INDIANAPOLIS — Researchers at the Indiana University School of Medicine have identified a series of molecular signals that control a crucial process of heart development spanning a period from shortly before birth into the post-natal period.
The research reveals for the first time how the wiring for the body’s sympathetic nervous system — the so-called “fight or flight” system” — gets installed into the still-developing newborn heart and the important role it plays in heart function. The research was published March 24 by the Proceedings of the National Academy of Sciences.
The research, by professor of pediatrics Simon J. Conway, Ph.D., and his colleagues sheds new light on a poorly understood period of heart development shortly before and after birth, when sympathetic nerves colonize and are assimilated into the developing fetal heart.
Disruption of this system can have deadly consequences, Dr. Conway said, including significant slowing of the heartbeat, known as bradycardia, and electrophysical problems. These birth defects mimic a rare disease called LEOPARD syndrome, in which patients have a disruptive mutation in the signaling protein SHP-2.
Using a series of mouse models of cardiac development bred to enable specific genes to be “knocked out” in specific tissues and at defined ages, the researchers determined that SHP-2 plays a key role in the development process. Lack of SHP-2 caused a cascade of molecular signals that resulted in the significant reduction of another downstream protein called pERK.

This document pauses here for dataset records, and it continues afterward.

(* ===== verification/PyPow.v ===== *)
(** PyPow: [math.sqrt], and [**] at the exponents 2 and 0.5.

    Python's [**] on floats calls C's [pow], whose last bit is the platform's: the class
    [CPow] states the documented facts of it, and [pow_exact], which rounds the exact
    square and the exact root, is one implementation.  [math.sqrt] is IEEE-754's square
    root, correctly rounded. *)
From S2P Require Import Prelude PyFloat FloatFacts PyVal PyMath.

Class CPow := {
  pow2 : float -> float;
  pow_half : float -> float;
  pow2_nan : pow2 NaN = NaN;
  pow2_nonneg x : x <> NaN -> fleb (Fin 0) (pow2 x) = true;
  pow2_zero x : is_zero x = true -> pow2 x = Fin 0;
  pow2_finite x : within (-1e150)%F 1e150%F x -> is_finite (pow2 x) = true;
  pow_half_nan : pow_half NaN = NaN;
  pow_half_nonneg x : fleb (Fin 0) x = true -> fleb (Fin 0) (pow_half x) = true;
  pow_half_finite x : fin_ok x = true -> fleb (Fin 0) x = true -> is_finite (pow_half x) = true;
}.

(** [x ** 2]: a finite base whose square is out of range raises. *)
Definition square `{CPow} (x : float) : res float :=
  let y := pow2 x in
  if is_finite x && negb (is_finite y) then Raise OverflowError else Ok y.

(** The root of [n] units in units, doubled, with a sticky last bit: it has more than 500
    bits, so rounding it rounds the root. *)
Definition sqrt_sticky (n : Z) : Z :=
  let a := Z.sqrt (n * scale) in 2 * a + (if a * a =? n * scale then 0 else 1).

Definition math_sqrt (x : float) : res float :=
  match x with
  | Fin n => if n <? 0 then Raise ValueError else Ok (round_q false (sqrt_sticky n) 2)
  | Inf true => Raise ValueError
  | _ => Ok x
  end.

(** * Facts *)

Lemma sqrt_sticky_nonneg n : 0 <= sqrt_sticky n.
Proof. unfold sqrt_sticky. pose proof (Z.sqrt_nonneg (n * scale)). case_match; lia. Qed.

Lemma sqrt_sticky_upper n : 0 <= n < bound -> sqrt_sticky n < bound.
Proof.
  intros Hn. unfold sqrt_sticky. pose proof scale_pos.
  assert (Z.sqrt (n * scale) <= 2 ^ 1587) as Hs.
  { rewrite <- (Z.sqrt_square (2 ^ 1587)) by (by apply Z.pow_nonneg). apply Z.sqrt_le_mono.
    assert (bound * scale <= 2 ^ 1587 * 2 ^ 1587) by (by vm_compute). nia. }
  assert (2 * 2 ^ 1587 + 1 < bound) by (by vm_compute). case_match; lia.
Qed.

Lemma math_sqrt_ok x : fleb (Fin 0) x = true -> exists r, math_sqrt x = Ok r /\ fleb (Fin 0) r = true.
Proof.
  intros Hx. destruct x as [|[]| |n]; try (exfalso; exact (Bool.diff_false_true Hx));
    try (eexists; split; [reflexivity|exact Hx]).
  apply (fleb_units (Fin 0) (Fin n) eq_refl eq_refl) in Hx. simpl in Hx. cbn [math_sqrt].
  destruct (Z.ltb_spec n 0); [lia|]. eexists. split; [reflexivity|].
  apply fleb_key. do 2 eexists. split; [done|]. split; [by apply key_round_q|].
  rewrite <- sat_0. apply sat_mono, Rnd.rnd_nonneg; [lia|apply sqrt_sticky_nonneg].
Qed.

Lemma math_sqrt_nan : math_sqrt NaN = Ok NaN.
Proof. reflexivity. Qed.

(** A number that is not negative, or NaN: what a sum of squares is. *)
Definition nonneg (x : float) : Prop := x = NaN \/ fleb (Fin 0) x = true.

Lemma math_sqrt_total x : nonneg x -> exists r, math_sqrt x = Ok r /\ nonneg r.
Proof.
  intros [->|Hx]; [exists NaN; split; [done|by left]|].
  destruct (math_sqrt_ok x Hx) as (r & E & Hr). exists r. split; [done|by right].
Qed.

Lemma square_nonneg `{CPow} x y : square x = Ok y -> nonneg y.
Proof.
  unfold square. case_match; [done|]. intros <-%Ok_inj.
  destruct (decide (x = NaN)) as [->|Hx]; [left; apply pow2_nan|right; by apply pow2_nonneg].
Qed.

Lemma square_total `{CPow} x : within (-1e150)%F 1e150%F x -> exists y, square x = Ok y /\ is_finite y = true.
Proof.
  intros Hx. unfold square. rewrite (pow2_finite x Hx), andb_false_r. eexists. split; [done|].
  by apply pow2_finite.
Qed.

(** * The correctly rounded instance *)

Definition pow_half_exact (x : float) : float :=
  match x with
  | Fin n => if n <? 0 then NaN else round_q false (sqrt_sticky n) 2
  | NegZero => Fin 0
  | Inf true => Inf false
  | _ => x
  end.

Lemma fmul_self_key x : is_finite x = true ->
  key (fmul x x) = Some (sat (Rnd.rnd (units x * units x) scale)).
Proof. intros Hx. by apply fmul_key. Qed.

Lemma fmul_self_nonneg x : x <> NaN -> fleb (Fin 0) (fmul x x) = true.
Proof.
  intros Hx. destruct (is_finite x) eqn:Fx; [|destruct x as [|[]| |]; done].
  apply fleb_key. do 2 eexists. split; [reflexivity|]. split; [by apply fmul_self_key|].
  rewrite <- sat_0. apply sat_mono, Rnd.rnd_nonneg; [apply scale_pos|nia].
Qed.

Lemma fmul_zero x : is_zero x = true -> fmul x x = Fin 0.
Proof.
  destruct x as [| | |n]; try discriminate; [by vm_compute|].
  intros Hn. change ((n =? 0) = true) in Hn. apply Z.eqb_eq in Hn as ->. by vm_compute.
Qed.

Lemma key_finite x a : key x = Some a -> Z.abs a < bound -> is_finite x = true.
Proof. pose proof bound_pos. destruct x as [|[]| |n]; intros [= <-]; try done; lia. Qed.

Lemma square_small u : Z.abs u <= 2 ^ 500 * scale -> 0 <= sat (Rnd.rnd (u * u) scale) < bound.
Proof.
  intros Hu. pose proof scale_pos as Hs. pose proof bound_pos.
  assert (u * u <= 2 ^ 1000 * scale * scale) as Hq.
  { replace (2 ^ 1000 * scale * scale) with ((2 ^ 500 * scale) * (2 ^ 500 * scale))
      by (replace (2 ^ 1000) with (2 ^ 500 * 2 ^ 500) by (by vm_compute); ring).
    revert Hu. generalize (2 ^ 500 * scale). intros. nia. }
  assert (Rnd.repr (2 ^ 1000 * scale)) as Hp.
  { replace (2 ^ 1000 * scale) with (1 * 2 ^ 2074) by (rewrite scale_spec; by vm_compute).
    by apply Rnd.repr_shift. }
  pose proof (Rnd.rnd_le (u * u) scale (2 ^ 1000 * scale) Hs Hp ltac:(lia)).
  pose proof (Rnd.rnd_nonneg (u * u) scale Hs ltac:(nia)).
  assert (2 ^ 1000 * scale < bound) by (by vm_compute). unfold sat. lia.
Qed.

Lemma fmul_self_finite x : within (-1e150)%F 1e150%F x -> is_finite (fmul x x) = true.
Proof.
  intros Hx. assert (is_finite x = true) as Fx by (revert Hx; apply within_finite; fconst).
  destruct Hx as [H1 H2]. assert (is_finite (-1e150)%F = true) as Fl by fconst.
  assert (is_finite 1e150%F = true) as Fh by fconst.
  apply (fleb_units _ _ Fl Fx) in H1. apply (fleb_units _ _ Fx Fh) in H2.
  set (c := units 1e150%F) in *.
  assert (units (-1e150)%F = - c) as Ec by fconst. rewrite Ec in H1.
  assert (c <= 2 ^ 500 * scale) as Hc by (by vm_compute). clearbody c.
  eapply key_finite; [by apply fmul_self_key|].
  pose proof (square_small (units x) ltac:(lia)). lia.
Qed.

Lemma pow_half_exact_nonneg x : fleb (Fin 0) x = true -> fleb (Fin 0) (pow_half_exact x) = true.
Proof.
  intros Hx. destruct (math_sqrt_ok x Hx) as (r & E & Hr).
  destruct x as [|[]| |n]; try exact Hx; try (exfalso; exact (Bool.diff_false_true Hx)).
  cbn [math_sqrt pow_half_exact] in *. destruct (n <? 0); [discriminate E|].
  apply Ok_inj in E as ->. exact Hr.
Qed.

Lemma pow_half_exact_finite x :
  fin_ok x = true -> fleb (Fin 0) x = true -> is_finite (pow_half_exact x) = true.
Proof.
  intros Fx Hx. pose proof (fin_ok_bound _ Fx) as Hb. apply fin_ok_finite in Fx.
  destruct x as [|[]| |n]; try done.
  apply (fleb_units (Fin 0) (Fin n) eq_refl eq_refl) in Hx. simpl in Hx, Hb. cbn [pow_half_exact].
  destruct (Z.ltb_spec n 0); [lia|]. eapply key_finite; [by apply key_round_q|].
  pose proof (sqrt_sticky_upper n ltac:(lia)) as Hu. pose proof (sqrt_sticky_nonneg n) as Hn.
  assert (Rnd.repr (2 ^ 2097)) as Hp by (replace (2 ^ 2097) with (1 * 2 ^ 2097) by lia; by apply Rnd.repr_shift).
  assert (bound = 2 * 2 ^ 2097) as Eb by (rewrite bound_spec; by vm_compute).
  pose proof (Rnd.rnd_le (sqrt_sticky n) 2 (2 ^ 2097) ltac:(lia) Hp ltac:(lia)).
  pose proof (Rnd.rnd_nonneg (sqrt_sticky n) 2 ltac:(lia) Hn). pose proof bound_pos. unfold sat. lia.
Qed.

Definition pow_exact : CPow := {|
  pow2 := fun x => fmul x x;
  pow_half := pow_half_exact;
  pow2_nan := eq_refl;
  pow2_nonneg := fmul_self_nonneg;
  pow2_zero := fmul_zero;
  pow2_finite := fmul_self_finite;
  pow_half_nan := eq_refl;
  pow_half_nonneg := pow_half_exact_nonneg;
  pow_half_finite := pow_half_exact_finite;
|}.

Using an additional mouse model, the researchers were able to reverse the nerve maldevelopment and bradycardia issues by restoring production of the pERK protein even in mice with the SHP-2 mutation.

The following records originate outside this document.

(* ===== verification/MomentumFacts.v ===== *)
(** MomentumFacts: the range and the order of signal scores, how the strategies relate,
    and the cadence of the signal throttle. *)
From S2P Require Import Prelude StateErr PyFloat FloatFacts PyVal PyMath PyPow Config Params Policy Filters Store Execution Engine Momentum.

(** * Scores *)

Lemma fsub_inf x : is_finite x = true -> fsub (Inf false) x = Inf false.
Proof.
  intros Hx%fopp_finite. change (fadd (Inf false) (fopp x) = Inf false).
  destruct (fopp x); try discriminate Hx; by vm_compute.
Qed.

Lemma unit_frac (f : float) : f <> NaN ->
  within (Fin 0) 1.0%F (if fltb f 0.0%F then 0.0%F else if fltb 1.0%F f then 1.0%F else f).
Proof.
  intros Hf. assert (within (Fin 0) 1.0%F 0.0%F) as W0 by (split; fconst).
  assert (within (Fin 0) 1.0%F 1.0%F) as W1 by (split; fconst).
  destruct (fltb f 0.0%F) eqn:E0; [exact W0|]. destruct (fltb 1.0%F f) eqn:E1; [exact W1|].
  assert (0.0%F <> NaN) as N0 by (apply dec_not_nan). assert (1.0%F <> NaN) as N1 by (apply dec_not_nan).
  split; [|by apply fltb_false].
  refine (fleb_trans _ 0.0%F _ _ (fltb_false _ _ Hf N0 E0)). fconst.
Qed.

(** The fraction of a band at a value. *)
Definition band_frac (v lo hi : float) : float :=
  let frac := fdiv_nz (v - lo)%F (hi - lo)%F in
  if fltb frac 0.0%F then 0.0%F else if fltb 1.0%F frac then 1.0%F else frac.

(** The constants of a band are in order, and its width and its scores are finite. *)
Record band_ok (lo hi slo shi : float) : Prop := {
  bo_lo : fin_ok lo = true;
  bo_width : is_finite (hi - lo)%F = true;
  bo_pos : fltb (Fin 0) (hi - lo)%F = true;
  bo_order : fleb hi lo = false;
  bo_slo : fin_ok slo = true;
  bo_rise : fin_ok (shi - slo)%F = true;
  bo_rise_pos : fleb (Fin 0) (shi - slo)%F = true;
  bo_full : fleb (1.0 * (shi - slo))%F (shi - slo)%F = true;
  bo_top : fleb (slo + (shi - slo))%F shi = true;
  bo_bottom : fleb slo (slo + Fin 0)%F = true;
  bo_big : is_finite (Fin 0 - lo)%F = true /\ is_finite (1e12 - lo)%F = true /\
           fin_ok (Fin 0 - lo)%F = true /\ fin_ok (1e12 - lo)%F = true;
}.

Lemma band_frac_unit v lo hi :
  fin_ok lo = true -> is_finite (hi - lo)%F = true -> fltb (Fin 0) (hi - lo)%F = true ->
  v <> NaN -> v <> Inf true -> within (Fin 0) 1.0%F (band_frac v lo hi).
Proof.
  intros Fl Fw Hw Hv Hi. unfold band_frac. apply unit_frac.
  assert (hi - lo <> NaN)%F as Nw by (by apply finite_not_nan). pose proof (fin_ok_finite _ Fl) as Fl'.
  destruct (is_finite v) eqn:Fv.
  - apply fdiv_nz_not_nan; [by right|by apply fsub_not_nan|done].
  - destruct v as [|[]| |]; try done. rewrite fsub_inf by done. by rewrite fdiv_nz_inf.
Qed.

Lemma graduate_frac v lo hi slo shi :
  fleb hi lo = false -> _graduate_score v lo hi slo shi = (slo + band_frac v lo hi * (shi - slo))%F.
Proof. intros E. unfold _graduate_score. by rewrite E. Qed.

Lemma graduate_within v lo hi slo shi :
  band_ok lo hi slo shi -> v <> NaN -> v <> Inf true -> within slo shi (_graduate_score v lo hi slo shi).
Proof.
  intros B Hv Hi. rewrite graduate_frac by apply B.
  pose proof (band_frac_unit v lo hi (bo_lo _ _ _ _ B) (bo_width _ _ _ _ B) (bo_pos _ _ _ _ B) Hv Hi) as Hf.
  assert (within (Fin 0) (shi - slo)%F (shi - slo)%F) as Hr
    by (split; [apply B|apply fleb_refl, finite_not_nan, fin_ok_finite, B]).
  assert (fin_ok 1.0%F = true) as F1 by fconst. assert (fin_ok (Fin 0) = true) as F0 by fconst.
  pose proof (fmul_within _ _ _ _ _ F1 (bo_rise _ _ _ _ B) (bo_full _ _ _ _ B) Hf Hr) as Hm.
  assert (within slo slo slo) as Hs by (split; apply fleb_refl, finite_not_nan, fin_ok_finite, B).
  exact (fadd_within _ _ _ _ _ _ _ _ (bo_slo _ _ _ _ B) (bo_slo _ _ _ _ B) F0 (bo_rise _ _ _ _ B)
           (bo_bottom _ _ _ _ B) (bo_top _ _ _ _ B) Hs Hm).
Qed.

Definition moderate (x : float) : Prop := within (Fin 0) 1e12%F x.

Lemma moderate_finite x : moderate x -> is_finite x = true.
Proof. apply within_finite; fconst. Qed.

Lemma moderate_sub lo x : fin_ok lo = true -> fin_ok (Fin 0 - lo)%F = true -> fin_ok (1e12 - lo)%F = true ->
  moderate x -> is_finite (x - lo)%F = true.
Proof.
  intros Fl F1 F2 Hx. apply (within_finite (Fin 0 - lo)%F (1e12 - lo)%F); [done|done|].
  assert (within lo lo lo) as Hl by (split; apply fleb_refl, finite_not_nan, fin_ok_finite, Fl).
  assert (fin_ok (Fin 0) = true) as F0 by fconst. assert (fin_ok 1e12%F = true) as F12 by fconst.
  refine (fsub_within _ _ _ _ _ _ _ _ F0 F12 Fl Fl _ _ Hx Hl);
    apply fleb_refl, finite_not_nan, fin_ok_finite; done.
Qed.

Lemma unit_step_mono (f g : float) : fleb f g = true ->
  fleb (if fltb f 0.0%F then 0.0%F else if fltb 1.0%F f then 1.0%F else f)
       (if fltb g 0.0%F then 0.0%F else if fltb 1.0%F g then 1.0%F else g) = true.
Proof.
  intros Hfg. pose proof (fleb_not_nan_l _ _ Hfg) as Nf. pose proof (fleb_not_nan_r _ _ Hfg) as Ng.
  assert (0.0%F <> NaN) as N0 by (apply dec_not_nan). assert (1.0%F <> NaN) as N1 by (apply dec_not_nan).
  destruct (unit_frac g Ng) as [G0 G1].
  destruct (fltb f 0.0%F) eqn:E0.
  { refine (fleb_trans _ (Fin 0) _ _ G0). fconst. }
  pose proof (fltb_false _ _ Nf N0 E0) as Ef.
  assert (fltb g 0.0%F = false) as ->.
  { rewrite fltb_negb by done. by rewrite (fleb_trans _ _ _ Ef Hfg). }
  destruct (fltb 1.0%F f) eqn:E1.
  { by rewrite (fltb_fleb_trans _ _ _ E1 Hfg). }
  destruct (fltb 1.0%F g) eqn:E2; [by apply fltb_false|exact Hfg].
Qed.

Lemma frac_finite x lo hi slo shi : band_ok lo hi slo shi -> moderate x ->
  within (Fin 0) 1.0%F (band_frac x lo hi) /\ is_finite (band_frac x lo hi) = true /\
  is_finite (band_frac x lo hi * (shi - slo))%F = true.
Proof.
  intros B Mx. pose proof (moderate_finite _ Mx) as Fx.
  assert (x <> Inf true) as Nx by (intros ->; discriminate Fx).
  pose proof (band_frac_unit x lo hi (bo_lo _ _ _ _ B) (bo_width _ _ _ _ B) (bo_pos _ _ _ _ B)
                (finite_not_nan _ Fx) Nx) as Hu.
  assert (fin_ok 1.0%F = true) as F1 by fconst. assert (fin_ok (Fin 0) = true) as F0 by fconst.
  pose proof (fin_ok_finite _ (bo_rise _ _ _ _ B)) as Fr.
  assert (within (Fin 0) (shi - slo)%F (shi - slo)%F) as Hr
    by exact (conj (bo_rise_pos _ _ _ _ B) (fleb_refl _ (finite_not_nan _ Fr))).
  pose proof (fmul_within _ _ _ _ _ F1 (bo_rise _ _ _ _ B) (bo_full _ _ _ _ B) Hu Hr) as Hm.
  split; [exact Hu|]. split; [exact (within_finite _ _ _ F0 F1 Hu)|].
  exact (within_finite _ _ _ F0 (bo_rise _ _ _ _ B) Hm).
Qed.

Lemma graduate_mono v w lo hi slo shi :
  band_ok lo hi slo shi -> moderate v -> moderate w -> fleb lo v = true -> fleb v w = true ->
  fleb (_graduate_score v lo hi slo shi) (_graduate_score w lo hi slo shi) = true.
Proof.
  intros B Mv Mw Hv Hvw. destruct (bo_big _ _ _ _ B) as (_ & _ & G1 & G2).
  pose proof (bo_lo _ _ _ _ B) as Fl. pose proof (fin_ok_finite _ Fl) as Fl'.
  pose proof (moderate_finite _ Mv) as Fv. pose proof (moderate_finite _ Mw) as Fw.
  pose proof (moderate_sub _ _ Fl G1 G2 Mv) as Fvl. pose proof (moderate_sub _ _ Fl G1 G2 Mw) as Fwl.
  rewrite !graduate_frac by apply B.
  pose proof (fleb_refl _ (finite_not_nan _ Fl')) as Rl.
  pose proof (fleb_refl _ (finite_not_nan _ (bo_width _ _ _ _ B))) as Rw.
  assert (fleb (band_frac v lo hi) (band_frac w lo hi) = true) as Hfr
    by exact (unit_step_mono _ _ (fdiv_mono_nonneg _ _ _ _ Fvl Fwl (bo_width _ _ _ _ B) (bo_width _ _ _ _ B)
                (fsub_nonneg _ _ Fv Fl' Hv) (bo_pos _ _ _ _ B) (fsub_mono _ _ _ _ Fv Fw Fl' Fl' Hvw Rl) Rw)).
  destruct (frac_finite v _ _ _ _ B Mv) as (Uv & Ffv & Fmv).
  destruct (frac_finite w _ _ _ _ B Mw) as (Uw & Ffw & Fmw).
  pose proof (fin_ok_finite _ (bo_rise _ _ _ _ B)) as Fr.
  pose proof (fin_ok_finite _ (bo_slo _ _ _ _ B)) as Fs.
  exact (fadd_mono _ _ _ _ Fs Fs Fmv Fmw (fleb_refl _ (finite_not_nan _ Fs))
           (fmul_mono_nonneg _ _ _ _ Ffv Ffw Fr Fr (proj1 Uv) (bo_rise_pos _ _ _ _ B) Hfr
              (fleb_refl _ (finite_not_nan _ Fr)))).
Qed.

“These mouse models bring us closer to understanding the causes of these birth defects and treating human patients with such mutations,” said Dr. Conway, noting that certain compounds can promote pERK protein production, although much work would need to be done to enable them to target the proper heart tissues.

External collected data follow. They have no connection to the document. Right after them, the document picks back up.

(** Every scored trade is well formed, whatever its fields hold: each quality, the
    timing, the overall score and the confidence are in [0, 1]; the mistakes and the
    strengths are at most six distinct known tags each, and no trade is praised for clean
    execution and for luck at once. *)
Theorem scored_trade_bounded d e : score_trade d = Ok e ->
  (forall k, In k ["overall_score"; "confidence"; "entry_quality"; "exit_quality"; "timing_score"; "risk_reward"] ->
     exists x, dget k e = Some (VFloat x) /\ within (Fin 0) 1.0%F x) /\
  exists m st, dget "mistakes" e = Some (strings m) /\ dget "strengths" e = Some (strings st) /\
    tags_ok MISTAKE_ORDER m /\ tags_ok STRENGTH_ORDER st /\
    ~ (In CLEAN_EXECUTION st /\ In REVERSION_LUCK st).
Proof.
  intros (s & m & st & _ & Hs & Km & Ks & E1 & _ & E3 & E4 & E5 & E6 & E7 & E8 & E9)%score_trade_inv.
  split.
  - intros k Hk. repeat destruct Hk as [<-|Hk]; [..|destruct Hk]; eexists;
      (split; [eassumption|]); apply round_unit; try (apply Hs); apply clamp_unit_ok.
  - exists (_normalize_tags true m), (_normalize_tags false st).
    split; [exact E8|]. split; [exact E9|]. split; [exact (normalized_ok true m Km)|].
    split; [exact (normalized_ok false st Ks)|]. exact (no_contradiction st Ks).
Qed.

(** * Order *)

Lemma fdiv_mono_pos x x' y :
  is_finite x = true -> is_finite x' = true -> is_finite y = true -> fltb (Fin 0) y = true ->
  fleb x x' = true -> fleb (fdiv_nz x y) (fdiv_nz x' y) = true.
Proof.
  intros Hx Hx' Hy H0y H1. apply fltb_units in H0y; [|done..]. cbn [units] in H0y.
  apply fleb_units in H1; [|done..]. pose proof scale_pos.
  apply fleb_key. do 2 eexists. rewrite !fdiv_nz_key by (done || lia). do 2 (split; [reflexivity|]).
  apply sat_mono. rewrite !Z.sgn_pos, !Z.abs_eq, !Z.mul_1_l by lia. apply Rnd.rnd_mono; [lia..|].
  do 2 (apply Z.mul_le_mono_nonneg_r; [lia|]). exact H1.
Qed.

Additional authors include first author Jacquelyn D. Lajiness, Paige Snider and Jian Wang of the IU School of Medicine; Gen-Sheng Feng of the University of California San Diego; and Maike Krenz of the University of Missouri.
The research was supported in part by American Heart Association predoctoral grant 13PRE16920038, the Riley Children’s Foundation, Indiana University Department of Pediatrics (Neonatal-Perinatal Medicine) and National Institutes of Health grant R01HL60714.